Question 16.3: Calculate the voltage gain of the following circuit....
Calculate the voltage gain of the following circuit.
The analysis is similar to that used in earlier examples. First we note that, as in earlier circuits, the negative feedback forces V_{-} to equal V_{+} , and therefore
V_{-} = V_{+}Since no current flows into the inputs of the op-amp, V_{-} and V_{+} are determined by the potential dividers formed by the resistors.
V_{-} is easy to calculate and is given by
V_{-} = V_{0} \frac{10 KΩ}{10 KΩ + 20 KΩ} = \frac{V_{0}}{3}V_{+} is slightly more complicated to compute, since it is determined by the two input voltages. However, applying the principle of superposition, we know that the voltage on V_{+} will be equal to the sum of the voltages that would be generated if each input voltage were applied separately.

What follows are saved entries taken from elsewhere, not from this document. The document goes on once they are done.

(* ===== verification/EditParse.v ===== *)
(** * Reading and writing the configuration file (libeditapcfg/editapcfg.c)

    An open file is what is left to read and the end-of-file flag of [stdio];
    the lines of the file are read into buffers of 130 bytes. *)

From S2P Require Import Prelude CLib FileSys Utility CfgStore EditVars EditAssign EditOutput EditTable.

(** ** Files *)

Record FILE : Type := File { rest : bytes; feof : bool }.

(** [buffer[0]='\0'; fgets(buffer, n, fp)]: the string in the buffer.  The
    flag rises when the end stops the reading. *)
Definition fgets_line (n : nat) (fp : FILE) : cstr * FILE :=
  let '(l, r) := fgets_go (n - 1) (rest fp) in
  let complete := bool_decide (last l = Some LF) || bool_decide (length l = n - 1)%nat in
  (cut_nul l, File r (negb complete)).

(** ** Groups *)

(** The text between the first bracket and the next closing one. *)
Fixpoint between (s : cstr) : option cstr :=
  match s with
  | [] => None
  | c :: s' => if decide (c = "]"%char) then Some [] else cons c <$> between s'
  end.
Fixpoint bracketed (s : cstr) : option cstr :=
  match s with
  | [] => None
  | c :: s' => if decide (c = "["%char) then between s' else bracketed s'
  end.

(** The next non-empty bracketed text of a line; empty at the end. *)
Fixpoint GetaGroup (fuel : nat) (fp : FILE) : outcome (cstr * FILE) :=
  match fuel with
  | O => Stuck
  | S fuel' =>
      if feof fp then Done ([], fp)
      else
        let '(buffer, fp') := fgets_line 129 fp in
        match bracketed buffer with
        | Some (c :: group) => Done (c :: group, fp')
        | _ => GetaGroup fuel' fp'
        end
  end.

Fixpoint match_group (i : nat) (l : list CFG_s) (name : cstr) : nat :=
  match l with
  | [] => O
  | d :: l' => if decide (group d = name) then i else match_group (S i) l' name
  end.
(** 0: there is none. *)
Definition matchGroup (name : cstr) : nat := match_group 1 (tail CFGData) name.

(** ** Attributes *)

(** The index of the first equality sign, 0 when a blank comes first. *)
Fixpoint find_eq (i : nat) (buff : cstr) : nat :=
  match buff with
  | [] => O
  | c :: buff' =>
      if decide (c = " "%char) then O
      else if decide (c = "="%char) then i else find_eq (S i) buff'
  end.
Definition findEQ (buff : cstr) : nat := find_eq 0 buff.

(** The attributes whose value may hold any character but a carriage return. *)
Definition ssid_names : list cstr := ["SSID1" : cstr; "SSID2" : cstr; "SSID3" : cstr; "SSID4" : cstr].

(** [buffer[i] > ' ' && buffer[i] < 0x7F] for a signed [char]. *)
Definition printable (c : ascii) : bool := (32 <? schar (code c)) && (schar (code c) <? 0x7F).

(** The value behind the equality sign.  (The source tests [attribute[5]] for
    an equality sign, which no attribute holds.) *)
Fixpoint attr_value (attribute : cstr) (s : cstr) : cstr :=
  match s with
  | [] => []
  | c :: s' =>
      if printable c then c :: attr_value attribute s'
      else if bool_decide (c = " "%char) && starts "SSID" attribute && bool_decide (ch attribute 5 = "="%char)
      then c :: attr_value attribute s'
      else if bool_decide (attribute ∈ ssid_names) then
        if decide (c = CR) then [] else c :: attr_value attribute s'
      else []
  end.

(** The attribute and its value; [None] at the end of the file, and at a line
    that begins a group, which is left in the file. *)
Fixpoint GetaAttr (fuel : nat) (fp : FILE) : outcome (option (cstr * cstr) * FILE) :=
  match fuel with
  | O => Stuck
  | S fuel' =>
      if feof fp then Done (None, fp)
      else
        let '(buffer, fp') := fgets_line 129 fp in
        match buffer with
        | "["%char :: _ => Done (None, File (rest fp) false)
        | [] | " "%char :: _ => GetaAttr fuel' fp'
        | _ =>
            match findEQ buffer with
            | O => GetaAttr fuel' fp'
            | j => let attribute := take j buffer in
                   Done (Some (attribute, attr_value attribute (drop (S j) buffer)), fp')
            end
        end
  end.

Fixpoint match_attr (i : nat) (l : list attr_s) (name : cstr) : nat :=
  match l with
  | [] => O
  | a :: l' => if decide (attr a = name) then S i else match_attr (S i) l' name
  end.
Definition attrs_of (id : nat) : list attr_s := match CFGData !! id with Some d => attrs d | None => [] end.
(** The number of the attribute in its group, from 1; 0 when there is none. *)
Definition matchAttr (name : cstr) (id : nat) : nat := match_attr 0 (attrs_of id) name.

(** ** The file *)

(** One attribute: the variable assigned, and whether it was. *)
Definition assign_attr (groupID : nat) (type : Z) (name value : cstr) : M edit bool :=
  match matchAttr name groupID with
  | O => mret false
  | S i =>
      match attrs_of groupID !! i with
      | None => faultM
      | Some p =>
          if Z.land (attr_type p) type =? 0 then mret false
          else match assignfunc p with
               | None => mret false
               | Some f =>
                   if negb (bool_decide (value = [])) || isNvAssignFunc f then
                     _ ← assign_of f (var p) value; mret true
                   else mret false
               end
      end
  end.

(** The attributes up to the next group: whether one of them was assigned. *)
Fixpoint ParseNAssignValue (fuel : nat) (groupID : nat) (type : Z) (goodAttr : bool) (fp : FILE)
    : M edit (Z * FILE) :=
  match fuel with
  | O => stuckM
  | S fuel' =>
      if feof fp then mret (boolZ goodAttr, fp)
      else
        r ← liftO (GetaAttr (S (S (length (rest fp)))) fp);
        match (r : option (cstr * cstr) * FILE) with
        | (None, fp') => mret (boolZ goodAttr, fp')
        | (Some (name, value), fp') =>
            good ← assign_attr groupID type name value;
            ParseNAssignValue fuel' groupID type (goodAttr || good) fp'
        end
  end.

(** The loop of [parseCFG] over the groups: how many had an attribute assigned. *)
Fixpoint parse_groups (fuel : nat) (type : Z) (goodGroup : Z) (fp : FILE) : M edit Z :=
  match fuel with
  | O => stuckM
  | S fuel' =>
      if feof fp then mret goodGroup
      else
        r ← liftO (GetaGroup (S (S (length (rest fp)))) fp);
        let '(name, fp') := (r : cstr * FILE) in
        match matchGroup name with
        | O => parse_groups fuel' type goodGroup fp'
        | groupID =>
            if Z.land (match CFGData !! groupID with Some d => group_type d | None => 0 end) type =? 0
            then parse_groups fuel' type goodGroup fp'
            else
              r ← ParseNAssignValue (S (S (length (rest fp')))) groupID type false fp';
              let '(good, fp'') := (r : Z * FILE) in
              parse_groups fuel' type (goodGroup + good) fp''
        end
  end.

(** What [parseCFG] does with the contents of the file. *)
Definition parse_file (type : Z) (data : bytes) : M edit Z :=
  parse_groups (S (S (length data))) type 0 (File data false).

(** The largest channel of [/tmp/chan_list]. *)
Fixpoint max_channel (fuel : nat) (data : bytes) (maxChannel : Z) : outcome Z :=
  match fuel with
  | O => Stuck
  | S fuel' =>
      match fgets 31 data with
      | None => Done maxChannel
      | Some (buff, rest) =>
          if decide (buff = ("current:" : cstr) ++ [LF]) then Done maxChannel
          else max_channel fuel' rest (atoi buff)
      end
  end.

Definition AP_OPMODE : Z := 0.
Definition correctVariables : M edit unit :=
  fp ← onM (read_file "/tmp/chan_list");
  maxChannel ← match fp with
               | Some data => liftO (max_channel (S (length data)) data 0)
               | None => mret 0
               end;
  channel ← get_byte (g "channel");
  _ ← when (maxChannel <? channel) (set_byte (g "channel") 0);
  opMode ← get_byte (g "opMode");
  if negb (opMode =? AP_OPMODE) then
    channel ← get_byte (g "channel");
    when (channel =? 0) (set_byte (g "channel") maxChannel)
  else mret tt.

(** ** Writing *)

Definition CFGTitle : cstr := ";WAP4410N Configuration File - Version: ".

(** [version] is what [getVersion] puts into [temp]. *)
Definition OutputTitle (version : cstr) : M edit bytes :=
  mac ← peek (g "APmac") 6;
  pin ← get_text (g "APpin");
  mret (CFGTitle ++ version ++ [LF] ++ ";MAC address: " ++ mac_text mac ++ [LF] ++
        ";WPS PIN: " ++ pin ++ [LF] ++ ";The checksum: 00000000" ++ [LF]).

(** One attribute with its comment. *)
Definition output_attr (p : attr_s) (buff : bytes) : M edit bytes :=
  let buff := OutputAttr (attr p) buff in
  buff ← match outputfunc p with
         | Some f => output_of f (var p) buff
         | None => mret buff
         end;
  if starts "Country_Region" (attr p) then OutputCountryComment buff
  else mret (OutputComment (comment p) buff).

Fixpoint output_attrs (type : Z) (l : list attr_s) (buff : bytes) : M edit bytes :=
  match l with
  | [] => mret buff
  | p :: l' =>
      if Z.land (attr_type p) type =? 0 then output_attrs type l' buff
      else buff ← output_attr p buff; output_attrs type l' buff
  end.

Fixpoint output_groups (type : Z) (l : list CFG_s) (buff : bytes) : M edit bytes :=
  match l with
  | [] => mret buff
  | d :: l' =>
      if Z.land (group_type d) type =? 0 then output_groups type l' buff
      else buff ← output_attrs type (attrs d) (OutputGroup (group d) buff); output_groups type l' buff
  end.

(** The sum of the characters up to the terminator, as an [unsigned long]. *)
Definition checksum (text : bytes) : Z := wrap32 (fold_left (λ s c, s + code c) (cut_nul text) 0).

(** [sprintf(APchecksum, "%-8lu", chSumDate); APchecksum[8] = '\n';] *)
Definition pad_right (n : nat) (s : cstr) : cstr := s ++ replicate (n - length s) " "%char.
Definition checksum_text (sum : Z) : M edit bytes :=
  _ ← strcpy_var (g "APchecksum") (pad_right 8 (dec sum));
  _ ← poke (g "APchecksum") 8 [LF];
  peek (g "APchecksum") 9.

(** The text, from a title; the sum replaces the last nine bytes of the title. *)
Definition output_file (type : Z) (version : cstr) : M edit bytes :=
  title ← OutputTitle version;
  text ← output_groups type (tail CFGData) title;
  let body := drop (length title) text in
  sum ← checksum_text (checksum body);
  mret (take (length title - 9) title ++ sum ++ body).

If V_{1} is applied while V_{2} is set to zero, then the resistor connected to V_{2} effectively goes to ground and is in parallel with the existing 10 kΩ resistor that goes from V_{+} to ground. Therefore,
V_{+} = V_{1} \frac{10 KΩ//10 KΩ}{10 KΩ//10 KΩ + 10 KΩ} = V_{1}\frac{5 KΩ}{5 KΩ + 10 KΩ} =\frac{V_{1}}{3}If now V_{2} is applied while V_{1} is set to zero, we have a directly equivalent situation and clearly, because of the symmetry of the circuit,
V_{+} = V_{2} \frac{10 KΩ//10 KΩ}{10 KΩ//10 KΩ + 10 KΩ} = V_{2}\frac{5 KΩ}{5 KΩ + 10 KΩ} =\frac{V_{2}}{3}Therefore if both inputs are applied simultaneously we have
V_{+} = \frac{V_{1}}{3} + \frac{V_{2}}{3}Now since
V_{-} = V_{+}we have
\frac{V_{0}}{3} = \frac{V_{1}}{3} + \frac{V_{2}}{3}and
V_{o} = V_{1} + V_{2}Thus the circuit is a non-inverting adder. This circuit can be extended to have any number of inputs (see Appendix C).